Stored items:
Lemma keep_part_long (x : string) :
  (2 <= String.length x)%nat -> keep_part x = true.
Proof. destruct x as [|c [|d x]]; cbn; try lia. intros _.
  unfold keep_part. cbn. destruct (Ascii.eqb c "."); reflexivity.
Qed.

(** The stem and the extension of a piece followed by an extension. *)
Lemma name_with_extension (L e : string) :
  L <> "" -> is_extension e ->
  path_suffix (L ++ e) = e /\ path_stem (L ++ e) = L.
Proof.
  intros HL [Hd Hlen].
  assert (0 < String.length L)%nat as HlL
    by (destruct L; [congruence|cbn; lia]).
  unfold path_suffix, path_stem. rewrite rfind_dot_app, Hd, Nat.add_0_r.
  assert (has_suffix (L ++ e) (String.length L) = true) as ->.
  { unfold has_suffix. rewrite str_length_app. apply andb_true_iff.
    split; apply Nat.ltb_lt; lia. }
  split; [apply str_drop_app|apply str_take_app].
Qed.

(** A name with an extension is a non-empty stem followed by an
    extension. *)
Lemma name_parts (name : string) :
  path_suffix name <> "" ->
  path_stem name <> "" /\ is_extension (path_suffix name) /\
  path_stem name ++ path_suffix name = name.
Proof.
  intros H. destruct (path_suffix_inv name H) as (i & Hi & Hs & -> & ->).
  destruct (rfind_dot_split name i Hi) as (Hl & Hd & Hlt).
  pose proof (str_take_drop i name) as Hname.
  assert (String.length name
          = (i + String.length (str_drop i name))%nat) as Hlen.
  { rewrite <- Hname at 1. rewrite str_length_app, Hl. reflexivity. }
  unfold has_suffix in Hs. apply andb_true_iff in Hs. destruct Hs as [Hs1 Hs2].
  apply Nat.ltb_lt in Hs1, Hs2.
  split; [|split; [split; [exact Hd|lia]|exact Hname]].
  intros E. rewrite E in Hl. cbn in Hl. lia.
Qed.

(** The components that [build_output_path] appends to the output
    directory: with the suffix cut at its slashes into [init] and a last
    piece [L], one component when there is no slash, and otherwise the
    stem with the first piece, the middle pieces, and the last piece with
    the extension, the empty and [.] ones dropped. *)
Lemma build_output_path_parts (p : PurePath) (name sfx : string)
    (dir : PurePath) :
  path_name p = name ->
  path_suffix name <> "" -> no_slash name = true ->
  exists init L,
    split_slash sfx = (init ++ [L])%list /\
    build_output_path p dir sfx
    = mkPath (p_root dir)
        (p_parts dir ++
         match init with
         | [] => [(path_stem name ++ L ++ path_suffix name)%string]
         | u :: mid =>
             filter keep_part ((path_stem name ++ u)%string :: mid)
             ++ [(L ++ path_suffix name)%string]
         end)%list.
Proof.
  intros Hp H Hn. destruct (name_parts name H) as (Hstem & [Hd Hlen] & Hname).
  rewrite <- Hname, no_slash_app in Hn. apply andb_true_iff in Hn.
  destruct Hn as [Hns Hne].
  destruct (split_slash_app_r sfx (path_suffix name) Hne)
    as (init & L & H1 & H2).
  exists init, L. split; [exact H1|].
  unfold build_output_path, joinpath. cbv zeta. rewrite Hp.
  assert (starts_with_slash (path_stem name ++ sfx ++ path_suffix name)
          = false) as ->.
  { destruct (path_stem name) as [|c s]; [congruence|]. cbn in Hns |- *.
    apply andb_true_iff in Hns. destruct Hns as [Hc _].
    now apply negb_true_iff in Hc. }
  f_equal. f_equal. unfold parse_rel.
  destruct init as [|u mid].
  - cbn [app] in H2.
    rewrite (split_slash_app_l _ _ _ _ Hns H2). cbn [filter].
    rewrite keep_part_long; [reflexivity|].
    rewrite !str_length_app. lia.
  - cbn [app] in H2.
    rewrite (split_slash_app_l _ _ _ _ Hns H2).
    rewrite app_comm_cons.
    rewrite filter_app. f_equal. cbn [filter].
    rewrite keep_part_long; [reflexivity|].
    rewrite str_length_app. lia.
Qed.

Lemma last_snoc {A : Type} (l : list A) (x d : A) :
  last (l ++ [x])%list d = x.
Proof. induction l as [|a [|b l] IH]; cbn in *; auto. Qed.

Lemma path_name_snoc (r : string) (l : list string) (x : string) :
  path_name (mkPath r (l ++ [x])%list) = x.
Proof. unfold path_name. cbn [p_parts]. apply last_snoc. Qed.

Lemma str_app_nonempty (a b : string) : a <> "" -> a ++ b <> "".
Proof. destruct a; [congruence|discriminate]. Qed.

(** Every piece of a string cut at its slashes is without slash, and so
    is the name of a parsed path. *)
Lemma split_slash_pieces_no_slash (s : string) :
  Forall (fun x => no_slash x = true) (split_slash s).
Proof.
  induction s as [|c s IH]; cbn [split_slash].
  - repeat constructor.
  - destruct (Ascii.eqb c "/") eqn:Hc; [constructor; [reflexivity|exact IH]|].
    destruct (split_slash s) as [|h tl]; [repeat constructor; cbn; now rewrite Hc|].
    inversion IH as [|x l Hh Htl]; subst.
    constructor; [cbn; now rewrite Hc, Hh|exact Htl].
Qed.

Lemma parse_path_name_no_slash (s : string) :
  no_slash (path_name (parse_path s)) = true.
Proof.
  unfold path_name, parse_path, parse_rel. cbn [p_parts].
  pose proof (split_slash_pieces_no_slash s) as H.
  induction (split_slash s) as [|x l IH]; [reflexivity|].
  inversion H as [|y l' Hx Hl]; subst. cbn [filter].
  destruct (keep_part x); [|exact (IH Hl)].
  destruct (filter keep_part l) as [|z l'] eqn:Hf; [exact Hx|].
  exact (IH Hl).
Qed.
Lemma monthly_full (contracts : list Contract) (insts : list Installment)
  (period : Period) :
  let fc := filteredContracts newDate tz now contracts period in
  exists rows,
    computeMonthlyData newDate tz now monthLabel contracts insts period
    = Some rows
    /\ length rows = 12%nat
    /\ DashboardSpec.sumZ income rows = SpecSide.sumTotals fc
    /\ DashboardSpec.sumZ earned rows
       = SpecSide.sumTotals (List.filter SpecSide.isCompleted fc)
    /\ DashboardSpec.sumZ forecast rows
       = SpecSide.sumTotals
           (List.filter (SpecSide.isUpcoming newDate tz now) fc)
    /\ (DashboardSpec.sumQ expenses rows
        == DashboardSpec.sumInstallments
             (List.filter
                (DashboardSpec.installmentCounts newDate tz now period) insts))%Q
    /\ DashboardSpec.tableOk monthLabel rows.
Proof.
  intros fc. unfold computeMonthlyData.
  destruct (monthlyContracts_table newDate tz now monthLabel period contracts
              (emptyMonths monthLabel) 0 0 0 0%Q) as (r1 & E1 & T1).
  { repeat apply conj; try reflexivity. apply emptyMonths_ok. }
  destruct (monthlyInstallments_table newDate tz now monthLabel period insts
              r1 _ _ _ _ T1) as (r2 & E2 & L & Si & Se & Sf & Sx & Ok).
  exists r2. rewrite E1. split; [exact E2 |].
  repeat apply conj; try assumption. rewrite Sx. lra.
Qed.

(** X2: the monthly table is always returned, and every row keeps its
    place: row [i] has key [i] and the label of month [i].  When the
    amounts are whole numbers adding up to at most 2^53 in magnitude, the
    profit of every row is what it earned less its expenses. *)
Theorem monthly_rows_wellformed (contracts : list Contract)
  (insts : list Installment) (period : Period) :
  exists rows,
    computeMonthlyData newDate tz now monthLabel contracts insts period
    = Some rows
    /\ forall (i : nat) (r : MonthRow),
         rows !! i = Some r ->
         key r = Z.of_nat i /\ month r = monthLabel (Z.of_nat i)
         /\ (Exact.exact (DashboardSpec.amountsOf contracts insts) = true ->
             (profit r == inject_Z (earned r) - expenses r)%Q).
Proof.
  destruct (monthly_full contracts insts period) as (rows & E & _ & _ & _ & _ & _ & Ok).
  exists rows. split; [exact E |].
  intros i r Hr. destruct (Ok i r Hr) as (K & M & P).
  split; [exact K |]. split; [exact M |]. intros _. exact P.
Qed.

(** X3: over the twelve rows, earned adds up to the totals of the
    period-matching completed contracts, and forecast to the totals of
    the period-matching contracts that are not completed and whose date
    denotes an instant at or after the start of the current local day.
    When the amounts are whole numbers adding up to at most 2^53 in
    magnitude, expenses adds up to the amounts of the installments whose
    due date passes the period filter. *)
Theorem monthly_column_sums (contracts : list Contract)
  (insts : list Installment) (period : Period) :
  let fc := filteredContracts newDate tz now contracts period in
  exists rows,
    computeMonthlyData newDate tz now monthLabel contracts insts period
    = Some rows
    /\ DashboardSpec.sumZ earned rows
       = SpecSide.sumTotals (List.filter SpecSide.isCompleted fc)
    /\ DashboardSpec.sumZ forecast rows
       = SpecSide.sumTotals
           (List.filter (SpecSide.isUpcoming newDate tz now) fc)
    /\ (Exact.exact (DashboardSpec.amountsOf contracts insts) = true ->
        (DashboardSpec.sumQ expenses rows
         == DashboardSpec.sumInstallments
              (List.filter
                 (DashboardSpec.installmentCounts newDate tz now period)
                 insts))%Q).
Proof.
  intros fc.
  destruct (monthly_full contracts insts period)
    as (rows & E & _ & _ & Se & Sf & Sx & _).
  exists rows. repeat apply conj; try assumption. intros _. exact Sx.
Qed.
(** C8: with a template, [_async_update] runs the state command through
    [check_output_or_log] (output captured) and hands the payload, which is
    the captured output when there is one, to the template, whose rendering
    is the extracted value; without a template it runs the state command
    through [call_shell_with_timeout] only, and neither captures output nor
    renders anything. *)
Theorem refresh_query_mode (y : Sys) (c : string) :
  _command_state (self y) = Some c -> Py.truthy c = true ->
  match _value_template (self y) with
  | Some t =>
      let payload := Py.str (of_output (state_command_stdout y)) in
      trace (exec _async_update y) =
        (trace y ++
         [Log INFO "Running state value command: %s" [AStr c];
          Ran_check_output_or_log c (_timeout (self y));
          Rendered payload;
          ProcessManualData payload;
          UpdateHaState true])%list /\
      (forall s, state_command_stdout y = Some s -> payload = s) /\
      is_on (self (exec _async_update y)) =
        interpret payload (async_render_with_possible_json_value t payload)
  | None =>
      let ok := state_command_exit_code y =? 0 in
      trace (exec _async_update y) =
        (trace y ++
         [Log INFO "Running state code command: %s" [AStr c];
          Ran_call_shell_with_timeout c (_timeout (self y)) false;
          ProcessManualData (Py.str (Py.PyBool ok));
          UpdateHaState true])%list
  end.
Proof.
  intros Hc Ht. destruct (_value_template (self y)) as [t|] eqn:Hv.
  - cbv zeta. rewrite (async_update_value_mode y c t Hc Ht Hv).
    cbn [trace self]. repeat split.
    intros s ->. reflexivity.
  - cbv zeta. rewrite (async_update_code_mode y c Hc Ht Hv). reflexivity.
Qed.

Lemma refresh_query_mode_witness :
  trace (exec _async_update
           (demo_sys (Some "cat /tmp/s") (Some true_template) 0 (Some "1"))) =
    [Log INFO "Running state value command: %s" [AStr "cat /tmp/s"];
     Ran_check_output_or_log "cat /tmp/s" 15;
     Rendered "1";
     ProcessManualData "1";
     UpdateHaState true] /\
  trace (exec _async_update (demo_sys (Some "test -f /tmp/s") None 0 (Some ""))) =
    [Log INFO "Running state code command: %s" [AStr "test -f /tmp/s"];
     Ran_call_shell_with_timeout "test -f /tmp/s" 15 false;
     ProcessManualData "True";
     UpdateHaState true].
Proof.
  split.
  - exact (proj1 (refresh_query_mode
                    (demo_sys (Some "cat /tmp/s") (Some true_template) 0 (Some "1"))
                    "cat /tmp/s" eq_refl eq_refl)).
  - exact (refresh_query_mode
             (demo_sys (Some "test -f /tmp/s") None 0 (Some ""))
             "test -f /tmp/s" eq_refl eq_refl).
Defined.

(** C9: with a state command and no template, [_async_update] sets the state
    to On exactly when the exit code of the state command is 0 and to Off
    otherwise, never to Unknown; and what the command prints has no
    influence on the entity or on the effects of the refresh. *)
Theorem exit_code_decides (y : Sys) (c : string) :
  _command_state (self y) = Some c -> Py.truthy c = true ->
  _value_template (self y) = None ->
  is_on (self (exec _async_update y)) = Some (state_command_exit_code y =? 0) /\
  (is_on (self (exec _async_update y)) = Some true <-> state_command_exit_code y = 0) /\
  is_on (self (exec _async_update y)) <> None /\
  (forall f, self (exec _async_update (with_stdout f y)) = self (exec _async_update y) /\
             trace (exec _async_update (with_stdout f y)) = trace (exec _async_update y)).
Proof.
  intros Hc Ht Hv.
  rewrite (async_update_code_mode y c Hc Ht Hv). cbn [self trace with_is_on is_on _attr_is_on].
  split; [reflexivity|]. split; [|split].
  - split; intros H.
    + injection H as H. apply Z.eqb_eq. exact H.
    + rewrite H. reflexivity.
  - discriminate.
  - intros f.
    rewrite (async_update_code_mode (with_stdout f y) c Hc Ht Hv). split; reflexivity.
Qed.
(* ===== verification/Sink.v ===== *)
(** * What holds of the apply sink across the calls of a core

    A call touches the sink only through the apply loop, which offers it the next
    committed entry.  So a relation between the sink and the entries given to the
    state machine so far that every offer keeps is kept by every call.  Two uses:
    a core that applies in place ([inline]), and the ring of the threaded runtime
    (NodeRuntime.v). *)

From Stdlib Require Import NArith Strings.Byte Lia.
From S2P Require Import Prelude Messages Log RaftCore RaftNode Cluster.

Local Open Scope N_scope.

Section Sink.
Context {P L SM R K : Type}.
Context `{!PersistentState P} `{!RaftLog L} `{!StateMachine SM} `{!Rng R} `{!ApplySink K}.

Local Abbreviation Core := (@RaftCore P L SM R K).

Context (Q : option K → list (LogIndex * LogEntry) → Prop).

Class SinkInv : Prop := {
  sink_refused k i e k' l : Q (Some k) l → sink_offer k i e = (false, k') → Q (Some k') l;
  sink_accepted k i e k' l : Q (Some k) l → sink_offer k i e = (true, k') → Q (Some k') (l ++ [(i, e)]);
  sink_inline i e l : Q None l → Q None (l ++ [(i, e)]);
}.

Definition sink_holds (c : Core) : Prop := Q (applySink_ c) (applied (fx_ c)).

Context `{!SinkInv}.

Lemma applied_snoc fx e : applied (fx ++ [e]) = applied fx ++ applied [e].
Proof. unfold applied. by rewrite omap_app. Qed.

Lemma sink_emit e c : applied [e] = [] → sink_holds c → sink_holds (emit e c).
Proof. intros He. unfold sink_holds. cbn [fx_ emit set_fx applySink_]. by rewrite applied_snoc, He, app_nil_r. Qed.

Lemma sink_applyLoop k c : sink_holds c → sink_holds (applyLoop k c).
Proof.
  revert c. induction k as [|k IH]; intros c Hc; cbn [applyLoop]; [done|].
  destruct (_ <? _); [|done]. destruct (log_entryAt _ _) as [e|]; [|by apply sink_emit].
  unfold sink_holds in Hc. destruct (applySink_ c) as [s|] eqn:Hs.
  - destruct (sink_offer s _ e) as [[] s'] eqn:Ho; cbn [negb].
    + apply IH. unfold sink_holds. cbn. rewrite applied_snoc. by eapply sink_accepted.
    + unfold sink_holds. by eapply sink_refused.
  - destruct (sm_apply _ _) as [r sm]. apply IH. unfold sink_holds. cbn. rewrite applied_snoc, Hs.
    by apply sink_inline.
Qed.

Lemma sink_advanceCommit c : sink_holds c → sink_holds (advanceCommit c).
Proof.
  intros Hc. unfold advanceCommit. generalize (N.to_nat (log_lastIndex (log_ c) - commitIndex_ c)).
  generalize (log_lastIndex (log_ c)). intros i k. revert i.
  induction k as [|k IH]; intros i; cbn [advanceCommitLoop]; [done|].
  destruct (_ <? _); [|done]. destruct (negb _); [done|]. destruct (_ <=? _)%nat; [|apply IH].
  by apply (sink_applyLoop _ (set_commitIndex i c)).
Qed.

Lemma sink_sendAppendEntries p c : sink_holds c → sink_holds (sendAppendEntries p c).
Proof. intros Hc. destruct (sendAppendEntries_fresh p c) as [pool ->]. by apply sink_emit. Qed.

Lemma sink_foldl {X} (f : Core → X → Core) l c :
  (∀ c x, sink_holds c → sink_holds (f c x)) → sink_holds c → sink_holds (foldl f c l).
Proof. intros Hf. revert c. induction l; intros c Hc; cbn; auto. Qed.

Lemma sink_sendToPeers c : sink_holds c → sink_holds (sendToPeers c).
Proof. apply sink_foldl. intros. by apply sink_sendAppendEntries. Qed.

Lemma sink_sendHeartbeats now c : sink_holds c → sink_holds (sendHeartbeats now c).
Proof. apply sink_sendToPeers. Qed.

Lemma sink_resetElectionTimer now c : sink_holds c → sink_holds (resetElectionTimer now c).
Proof. unfold resetElectionTimer. by destruct (draw _ _ _). Qed.

Lemma sink_persist t v c : sink_holds c → sink_holds (persistTermAndVote t v c).
Proof. by apply (sink_emit (ESave t v) (set_persist _ c)). Qed.

Lemma sink_appendLog es c : sink_holds c → sink_holds (appendLog es c).
Proof. by apply (sink_emit (EAppend es) (set_log _ c)). Qed.

Lemma sink_becomeFollower now t ev c : sink_holds c → sink_holds (becomeFollower now t ev c).
Proof.
  intros Hc. unfold becomeFollower. cbv zeta. apply sink_emit; [done|].
  match goal with |- context [decide (role_ ?x = Leader)] => assert (sink_holds x) as H1 end.
  { destruct (_ <? _); [|done]. by apply (sink_persist t None c). }
  destruct (decide _); [by apply (sink_resetElectionTimer now (set_heartbeatDeadline _ _))|done].
Qed.

Lemma sink_becomeLeader now c : sink_holds c → sink_holds (becomeLeader now c).
Proof. intros Hc. unfold becomeLeader. cbv zeta. apply sink_sendHeartbeats. by apply sink_emit. Qed.

Lemma sink_startElection now c : sink_holds c → sink_holds (startElection now c).
Proof.
  intros Hc. unfold startElection. cbv zeta.
  match goal with |- context [resetElectionTimer now ?x] => assert (sink_holds (resetElectionTimer now x)) as H1;
    [|set (c1 := resetElectionTimer now x) in *] end.
  { apply sink_resetElectionTimer. by apply (sink_persist _ _ c). }
  match goal with |- sink_holds (if _ then becomeLeader now ?x else _) => assert (sink_holds x) as H2 end.
  { apply sink_foldl; [|by apply sink_emit]. intros. by apply sink_emit. }
  destruct (_ <=? _)%nat; [by apply sink_becomeLeader|done].
Qed.

Lemma sink_tick now c : sink_holds c → sink_holds (tick now c).
Proof.
  intros Hc. unfold tick. destruct (_ && _); [by apply sink_startElection|].
  destruct (_ && _); [by apply sink_sendHeartbeats|done].
Qed.

Lemma sink_propose now cmd c : sink_holds c → sink_holds (propose now cmd c).2.
Proof.
  intros Hc. unfold propose. destruct (decide _); [|done].
  by apply (sink_sendToPeers (advanceCommit _)), sink_advanceCommit, sink_appendLog.
Qed.

Lemma sink_proposeBatch now cmds c : sink_holds c → sink_holds (proposeBatch now cmds c).2.
Proof.
  intros Hc. unfold proposeBatch. destruct (_ || _); [done|].
  by apply (sink_sendToPeers (advanceCommit _)), sink_advanceCommit, sink_appendLog.
Qed.

Lemma sink_walkEntries prev i es c : sink_holds c → sink_holds (walkEntries prev i es c).2.
Proof.
  revert i c. induction es as [|e es IH]; intros i c Hc; cbn [walkEntries]; [done|].
  destruct (_ <? _); [done|]. destruct (negb _); [|by apply IH]. cbn [snd].
  match goal with |- sink_holds (truncateLog ?j ?x) => assert (sink_holds x) as H1;
    [|by apply (sink_emit (ETruncate j) (set_log _ x))] end.
  destruct (_ <=? _); [by apply sink_emit|done].
Qed.

Lemma sink_onAppendEntries now from ae c : sink_holds c → sink_holds (onAppendEntries now from ae c).
Proof.
  intros Hc. unfold onAppendEntries. destruct (_ <? _); [by apply sink_emit|].
  destruct (decide _); [by apply sink_emit|].
  cbv zeta. match goal with |- context [resetElectionTimer now ?x] =>
    assert (sink_holds (resetElectionTimer now x)) as H1; [|set (c1 := resetElectionTimer now x) in *] end.
  { apply sink_resetElectionTimer. destruct (decide _); [by apply sink_becomeFollower|done]. }
  destruct (_ <? _); [by apply sink_emit|]. destruct (negb _); [by apply sink_emit|].
  pose proof (sink_walkEntries (ae_prevLogIndex ae) 0 (ae_entries ae) c1 H1) as H2.
  destruct (walkEntries _ _ _ c1) as [i c2]. cbn [snd] in H2. apply sink_emit; [done|].
  match goal with |- context [commitIndex_ ?x] => assert (sink_holds x) as H3 end.
  { destruct (_ <? _)%nat; [by apply sink_appendLog|done]. }
  destruct (_ <? _); [|done]. by apply (sink_applyLoop _ (set_commitIndex _ _)).
Qed.

Lemma sink_onAppendEntriesReply from r c : sink_holds c → sink_holds (onAppendEntriesReply from r c).
Proof.
  intros Hc. unfold onAppendEntriesReply. destruct (negb _); [done|]. destruct (negb _); [done|].
  destruct (aer_success r).
  - destruct (_ <? _); [by apply sink_emit|]. destruct (map_index _ _) as [m mi]. cbv zeta.
    destruct (_ <? _); [|done].
    match goal with |- context [advanceCommit ?x] =>
      pose proof (sink_advanceCommit x Hc) as H1; set (c1 := advanceCommit x) in * end.
    destruct (map_index _ _) as [ni nm]. destruct (_ <=? _); [by apply (sink_sendAppendEntries _ (set_nextIndex nm c1))|done].
  - cbv zeta. destruct (map_index _ _) as [cur nm]. destruct (map_index _ _) as [m mm].
    by apply sink_sendAppendEntries.
Qed.

Lemma sink_handle onClient now env m c :
  (∀ f, onClient = Some f → ∀ from r c, sink_holds c → sink_holds (f from r c)) →
  sink_holds c → sink_holds (handle onClient now env m c).
Proof.
  intros Hf Hc. unfold handle. cbv zeta.
  match goal with |- context [onRequestVote _ _ _ ?x] => assert (sink_holds x) as H1; [|generalize dependent x] end.
  { destruct (termOf m); [|done]. destruct (_ <? _); [by apply sink_becomeFollower|done]. }
  intros c1 H1. destruct m; cbv zeta.
  - unfold onRequestVote. destruct (_ <? _); [by apply sink_emit|]. cbv zeta. apply sink_emit; [done|].
    destruct (_ && _); [|done]. by apply sink_resetElectionTimer, sink_persist.
  - unfold onRequestVoteReply. destruct (negb _); [done|]. destruct (_ || _); [done|]. cbv zeta.
    destruct (_ <=? _)%nat; [by apply sink_becomeLeader|done].
  - by apply sink_onAppendEntries.
  - by apply sink_onAppendEntriesReply.
  - destruct onClient as [f|]; [by apply Hf|done].
  - done.
Qed.

Lemma sink_run_op s n now op c c' : sink_holds c → run_op s n now op c = Some c' → sink_holds c'.
Proof.
  intros Hc. destruct op as [|i|cmd|cmds|]; cbn; intros Hr.
  - destruct (_ <? _); simplify_eq. by apply sink_tick.
  - destruct (net s !! i) as [p|]; cbn in Hr; [|done]. destruct (_ =? _); simplify_eq. by apply sink_handle.
  - simplify_eq. by apply sink_propose.
  - simplify_eq. by apply sink_proposeBatch.
  - simplify_eq. by apply sink_applyLoop.
Qed.

End Sink.

(** ** Without a sink

    A core that applies in place keeps doing so: no call installs a sink. *)

Section Inline.
Context {P L SM R K : Type}.
Context `{!PersistentState P} `{!RaftLog L} `{!StateMachine SM} `{!Rng R} `{!ApplySink K}.

Local Abbreviation Core := (@RaftCore P L SM R K).

Definition inline (c : Core) : Prop := applySink_ c = None.

#[local] Instance inline_inv : SinkInv (λ (s : option K) _, s = None).
Proof. by split. Qed.

Lemma tick_inline now (c : Core) : inline c → inline (tick now c).
Proof. apply (sink_tick (λ s _, s = None)). Qed.

Lemma propose_inline now cmd (c : Core) : inline c → inline (propose now cmd c).2.
Proof. apply (sink_propose (λ s _, s = None)). Qed.

Lemma proposeBatch_inline now cmds (c : Core) : inline c → inline (proposeBatch now cmds c).2.
Proof. apply (sink_proposeBatch (λ s _, s = None)). Qed.

Lemma resetElectionTimer_inline now (c : Core) : inline c → inline (resetElectionTimer now c).
Proof. apply (sink_resetElectionTimer (λ s _, s = None)). Qed.

Lemma handle_inline onClient now env m (c : Core) :
  (∀ f, onClient = Some f → ∀ from r c, inline c → inline (f from r c)) →
  inline c → inline (handle onClient now env m c).
Proof. apply (sink_handle (λ s _, s = None)). Qed.

End Inline.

§ Problem requirements:
Using the entries above, return exactly the lines from the line with "rewrite str_length_app. lia." to the line with "path_name (mkPath r (l ++ [x])%list) = x.", counting both of those lines.

§ Written solution:
    rewrite str_length_app. lia.
Qed.

Lemma last_snoc {A : Type} (l : list A) (x d : A) :
  last (l ++ [x])%list d = x.
Proof. induction l as [|a [|b l] IH]; cbn in *; auto. Qed.

Lemma path_name_snoc (r : string) (l : list string) (x : string) :
  path_name (mkPath r (l ++ [x])%list) = x.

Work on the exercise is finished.